A longstanding question in the field of excitation-contraction coupling in cardiac muscle is how Ca2+ release from the sarcoplasmic reticulum (SR) is terminated. Recent studies have suggested that SR Ca2+ release terminates as a result of luminal Ca2+ dependent inactivation of the Ca2+ release channel/ryanodine receptor (RyR2). However, the molecular basis of luminal Ca2+ dependent inactivation of RyR2 is unknown. We have previously shown that the pore region of RyR2 is critical for the initiation of spontaneous Ca2+ release or store overload induced Ca2+ release (SOICR). In the present study, we determined whether the pore region of RyR2 is also important for Ca2+ release termination. To this end, we mutated each residue within the inner helix and the helix bundle crossing, and generated stable, inducible HEK293 cell lines expressing theses mutants.
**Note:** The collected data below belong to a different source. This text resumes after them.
(** The two lists of tags once [displayAnalysis] has run. *)
Lemma displayAnalysis_children (a : AnalysisResult) (p : Page) :
  exists p',
    displayAnalysis (Some a) p = (Normal tt, p')
    /\ children (elem p' domainsList)
       = match domains a with
         | Some ((_ :: _) as l) => map domain_tag l
         | _ => [Tag (lit "domain-tag") (lit "General") []]
         end
    /\ children (elem p' skillsList)
       = match skills a with
         | Some ((_ :: _) as l) =>
             map skill_tag (firstn 10 l)
             ++ (if Z.of_nat (List.length l) >? 10
                 then [more_tag (Z.of_nat (List.length l) - 10)] else [])
         | _ => [Tag (lit "skill-tag") (lit "No specific skills identified") []]
         end.
Proof.
  pose (q1 := snd ((set_text experienceLevel (experience_level a) ;;
                    set_text skillCount (toString (skill_count a)) ;;
                    set_children domainsList []) p)).
  destruct (domains_block_run (domains a) q1 eq_refl) as (p2 & E2 & C2 & O2).
  pose (q3 := snd (set_children skillsList [] p2)).
  destruct (skills_block_run (skills a) q3 eq_refl) as (p4 & E4 & C4 & O4).
  exists p4. split; [|split; [|exact C4]].
  - change (displayAnalysis (Some a) p)
      with ((domains_block (domains a) ;;
             set_children skillsList [] ;;
             skills_block (skills a)) q1).
    rewrite bind_run, E2. exact E4.
  - rewrite (O4 domainsList) by discriminate. exact C2.
Qed.

End Tags.

(** What the code renders for the domains: one tag per domain, in order,
    whose text is the domain with its first underscore turned into a space,
    in upper case; a single "General" tag when the list is empty or absent. *)
Lemma domain_tags (a : AnalysisResult) (p : Page) :
  children (elem (snd (displayAnalysis (Some a) p)) domainsList)
  = match domains a with
    | Some ((_ :: _) as l) =>
        map (fun d => Tag (lit "domain-tag")
                          (toUpperCase (replace underscore [space] d)) []) l
    | _ => [Tag (lit "domain-tag") (lit "General") []]
    end.
Proof.
  destruct (displayAnalysis_children a p) as (p' & E & D & _).
  rewrite E. exact D.
Qed.

Lemma replace_once_enough (s : jsstring) :
  (count_occ N.eq_dec s underscore <= 1)%nat ->
  replace underscore [space] s = replace_g underscore [space] s.
Proof.
  induction s as [|c s IH]; simpl; [reflexivity|].
  destruct (N.eq_dec c underscore) as [->|N].
  - rewrite N.eqb_refl. intros H. simpl. f_equal.
    assert (Z0 : count_occ N.eq_dec s underscore = 0%nat) by lia.
    clear -Z0. induction s as [|c s IH]; simpl in *; [reflexivity|].
    destruct (N.eq_dec c underscore) as [->|N]; [discriminate|].
    apply N.eqb_neq in N. rewrite N. f_equal. now apply IH.
  - intros H. apply N.eqb_neq in N. rewrite N. f_equal. now apply IH.
Qed.

(** On a domain with at most one underscore the tag is the one that the
    specification asks for. *)
Lemma domain_tag_one_underscore (d : jsstring) :
  (count_occ N.eq_dec d underscore <= 1)%nat ->
  domain_tag d = Tag (lit "domain-tag") (domain_text_spec d) [].
Proof.
  intros H. unfold domain_tag, domain_text_spec.
  now rewrite replace_once_enough.
Qed.

(** C3, on the code.  For the domain "machine_learning_ops" the rendered
    tag is "MACHINE LEARNING_OPS": only the first underscore is replaced,
    where the specification replaces each of them ("MACHINE LEARNING
    OPS"). *)
Theorem second_underscore_is_kept :
  domains sample_analysis = Some [lit "machine_learning_ops"]
  /\ children (elem (snd (displayAnalysis (Some sample_analysis) initial_page))
                 domainsList)
     = [Tag (lit "domain-tag") (lit "MACHINE LEARNING_OPS") []]
  /\ domain_text_spec (lit "machine_learning_ops") = lit "MACHINE LEARNING OPS"
  /\ lit "MACHINE LEARNING_OPS" <> lit "MACHINE LEARNING OPS".
Proof.
  split; [reflexivity|]. split; [|split; [reflexivity | discriminate]].
  rewrite domain_tags. reflexivity.
Qed.

(** C8.  The first ten skills are rendered as they are, one tag each; a
    list of more than ten gets one more tag, "+N more", where N is the
    length of the list minus ten, and a list of ten or fewer gets none; a
    list that is empty or absent gives the single tag "No specific skills
    identified". *)
Theorem skill_tags (a : AnalysisResult) (p : Page) :
  let tags := children (elem (snd (displayAnalysis (Some a) p)) skillsList) in
  fst (displayAnalysis (Some a) p) = Normal tt
  /\ (forall ss, skills a = Some ss -> ss <> [] ->
      (List.length ss <= 10)%nat ->
      tags = map (fun s => Tag (lit "skill-tag") s []) ss)
  /\ (forall ss, skills a = Some ss ->
      (List.length ss > 10)%nat ->
      tags = map (fun s => Tag (lit "skill-tag") s []) (firstn 10 ss)
             ++ [Tag (lit "skill-tag")
                     (lit "+" ++ toString (Z.of_nat (List.length ss - 10))
                      ++ lit " more")
                     [(lit "background", lit "#667eea"); (lit "color", lit "white")]])
  /\ (skills a = None \/ skills a = Some [] ->
      tags = [Tag (lit "skill-tag") (lit "No specific skills identified") []]).
Proof.
  intros tags. subst tags.
  destruct (displayAnalysis_children a p) as (p' & E & _ & S).
  rewrite E. simpl fst. simpl snd. split; [reflexivity|]. rewrite S.
  split; [|split].
  - intros ss -> Hne Hlen. destruct ss as [|s ss]; [now elim Hne|].
    destruct (Z.gtb_spec (Z.of_nat (List.length (s :: ss))) 10) as [G|_]; [lia|].
    rewrite app_nil_r. now rewrite firstn_all2 by lia.
  - intros ss -> Hlen. destruct ss as [|s ss]; [simpl in Hlen; lia|].
    destruct (Z.gtb_spec (Z.of_nat (List.length (s :: ss))) 10) as [_|L]; [|lia].
    unfold more_tag. repeat f_equal. lia.
  - intros [-> | ->]; reflexivity.
Qed.

Lemma skill_tags_witness :
  children (elem (snd (displayAnalysis (Some sample_analysis) initial_page))
              skillsList)
  = [Tag (lit "skill-tag") (lit "python") []; Tag (lit "skill-tag") (lit "sql") []].
Proof.
  apply (proj1 (proj2 (skill_tags sample_analysis initial_page))
           [lit "python"; lit "sql"] eq_refl).
  - discriminate.
  - simpl. lia.
Defined.

(** Twelve skills: ten tags and "+2 more". *)
Example twelve_skills :
  let a := {| experience_level := lit "Senior"; skill_count := 12;
              domains := None;
              skills := Some (List.repeat (lit "go") 12) |} in
  children (elem (snd (displayAnalysis (Some a) initial_page)) skillsList)
  = List.repeat (Tag (lit "skill-tag") (lit "go") []) 10
    ++ [Tag (lit "skill-tag") (lit "+2 more")
            [(lit "background", lit "#667eea"); (lit "color", lit "white")]].
Proof. vm_compute. reflexivity. Qed.

(** ** The stars of a rating *)





(** The same ratings as the floating-point numbers that the host reads
    from the decimals 3.4, 3.5, 4.3, 4.7 and 5.0. *)
Example stars_of_binary64 :
  stars_of (binary64 7656119366529843 (-51)) = Normal (List.repeat star 3)
  /\ stars_of (binary64 7 (-1)) = Normal (List.repeat star 4)
  /\ stars_of (binary64 4841369599423283 (-50)) = Normal (List.repeat star 4)
  /\ stars_of (binary64 5291729562160333 (-50)) = Normal (List.repeat star 5)
  /\ stars_of (binary64 5 0) = Normal (List.repeat star 5).
Proof. repeat split. Qed.

(** ** Decimal digits *)

Section Digits.

Lemma digits_aux_app (fuel : nat) :
  forall n acc, digits_aux fuel n acc = digits_aux fuel n [] ++ acc.
Proof.
  induction fuel as [|f IH]; intros n acc; simpl; [reflexivity|].
  destruct (N.eqb (n / 10) 0); [reflexivity|].
  rewrite (IH _ (_ :: acc)), (IH _ [_]), <- app_assoc. reflexivity.
Qed.

(** Any fuel that bounds the number of bits gives the same digits. *)
Lemma digits_aux_fuel (f : nat) :
  forall g n acc,
    (n < 2 ^ N.of_nat f)%N -> (n < 2 ^ N.of_nat g)%N ->
    digits_aux (S f) n acc = digits_aux (S g) n acc.
Proof.
  induction f as [|f IH]; intros g n acc Hf Hg.
  - simpl in Hf. assert (n = 0%N) by lia. subst n. reflexivity.
  - destruct g as [|g].
    + simpl in Hg. assert (n = 0%N) by lia. subst n. reflexivity.
    + rewrite Nat2N.inj_succ, N.pow_succ_r' in Hf, Hg.
      change (digits_aux (S (S f)) n acc)
        with (if N.eqb (n / 10) 0 then (48 + n mod 10)%N :: acc
              else digits_aux (S f) (n / 10) ((48 + n mod 10)%N :: acc)).
      change (digits_aux (S (S g)) n acc)
        with (if N.eqb (n / 10) 0 then (48 + n mod 10)%N :: acc
              else digits_aux (S g) (n / 10) ((48 + n mod 10)%N :: acc)).
      destruct (N.eqb (n / 10) 0); [reflexivity|].
      apply IH; lia.
Qed.

Lemma size_bound (n : N) : (n < 2 ^ N.of_nat (N.to_nat (N.size n)))%N.
Proof. rewrite N2Nat.id. apply N.size_gt. Qed.

(** The digits of a number: those of its tenth, then its last digit. *)
Lemma digits_eq (n : N) :
  digits n = if (n <? 10)%N then [(48 + n)%N]
             else digits (n / 10) ++ [(48 + n mod 10)%N].
Proof.
  unfold digits at 1.
  change (digits_aux (S (N.to_nat (N.size n))) n [])
    with (if N.eqb (n / 10) 0 then [(48 + n mod 10)%N]
          else digits_aux (N.to_nat (N.size n)) (n / 10) [(48 + n mod 10)%N]).
  destruct (N.ltb_spec n 10) as [L|G].
  - replace (n / 10)%N with 0%N by lia. rewrite N.eqb_refl.
    replace (n mod 10)%N with n by lia. reflexivity.
  - destruct (N.eqb_spec (n / 10) 0) as [E|_]; [lia|].
    rewrite digits_aux_app. f_equal. unfold digits.
    pose proof (size_bound n) as B.
    destruct (N.to_nat (N.size n)) as [|f].
    + simpl in B. lia.
    + rewrite Nat2N.inj_succ, N.pow_succ_r' in B.
      apply digits_aux_fuel; [lia | apply size_bound].
Qed.

Lemma is_digit_char (d : N) : (d < 10)%N -> JSON.is_digit (48 + d) = true.
Proof.
  intros H. unfold JSON.is_digit. apply andb_true_iff.
  split; apply N.leb_le; lia.
Qed.

Lemma digits_all_digits (n : N) : forallb JSON.is_digit (digits n) = true.
Proof.
  induction (N.lt_wf_0 n) as [n _ IH]. rewrite digits_eq.
  destruct (N.ltb_spec n 10) as [L|G].
  - cbn [forallb]. now rewrite is_digit_char.
  - rewrite forallb_app. rewrite IH by lia. cbn [forallb andb].
    rewrite is_digit_char by lia. reflexivity.
Qed.

Lemma digits_nonempty (n : N) : digits n <> [].
Proof.
  rewrite digits_eq. destruct (n <? 10)%N; [discriminate|].
  destruct (digits (n / 10)); discriminate.
Qed.

Lemma decimal_value_snoc (l : jsstring) (d : N) :
  decimal_value (l ++ [d]) = (10 * decimal_value l + (d - 48))%N.
Proof. unfold decimal_value. now rewrite fold_left_app. Qed.

(** The digits of [n] denote [n]. *)
Lemma decimal_value_digits (n : N) : decimal_value (digits n) = n.
Proof.
  induction (N.lt_wf_0 n) as [n _ IH]. rewrite digits_eq.
  destruct (N.ltb_spec n 10) as [L|G].
  - unfold decimal_value. cbn [fold_left]. lia.
  - rewrite decimal_value_snoc, IH by lia. lia.
Qed.

Lemma digits_length_3 (n : N) : (n < 1000)%N -> (List.length (digits n) <= 3)%nat.
Proof.
  intros H. rewrite digits_eq. destruct (N.ltb_spec n 10); [simpl; lia|].
  rewrite length_app, digits_eq.
  destruct (N.ltb_spec (n / 10) 10); [simpl; lia|].
  rewrite length_app, digits_eq.
  destruct (N.ltb_spec (n / 10 / 10) 10); [simpl; lia|]. lia.
Qed.

(** From a thousand on, the digits end with the last three. *)
Lemma digits_thousands (n : N) :
  (1000 <= n)%N -> digits n = digits (n / 1000) ++ last3 n.
Proof.
  intros H. rewrite digits_eq.
  destruct (N.ltb_spec n 10); [lia|].
  rewrite (digits_eq (n / 10)).
  destruct (N.ltb_spec (n / 10) 10); [lia|].
  rewrite (digits_eq (n / 10 / 10)).
  destruct (N.ltb_spec (n / 10 / 10) 10); [lia|].
  replace (n / 10 / 10 / 10)%N with (n / 1000)%N by lia.
  replace (n / 10 / 10 mod 10)%N with (n / 100 mod 10)%N by lia.
  rewrite <- !app_assoc. reflexivity.
Qed.

End Digits.

(** ** The thousands separators *)

Section Separators.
Using the fluorescence resonance energy transfer (FRET)-based luminal Ca2+ sensing protein, D1ER, we monitored the luminal Ca2+ dynamics in HEK293 cells expressing RyR2 wt and mutants during Ca2+ overload. Interestingly, we found that the G4871R mutation significantly lowered the critical luminal Ca2+ level at which Ca2+ release is terminated (the termination threshold), but it had no effect on the critical luminal Ca2+ level at which spontaneous Ca2+ release or SOICR occurs (the SOICR threshold), as compared with wt. In contrast, the I4862A mutation markedly lowered the SOICR threshold with little impact on the termination threshold. On the other hand, the Q4876A mutation lowered both the SOICR and termination thresholds, whereas the E4872A mutation raised both thresholds. Taken together, our data demonstrate that the pore region of RyR2 is an important determinant of both activation and termination of Ca2+ release, and suggest that the pathways for Ca2+ release activation and termination are distinct but overlap.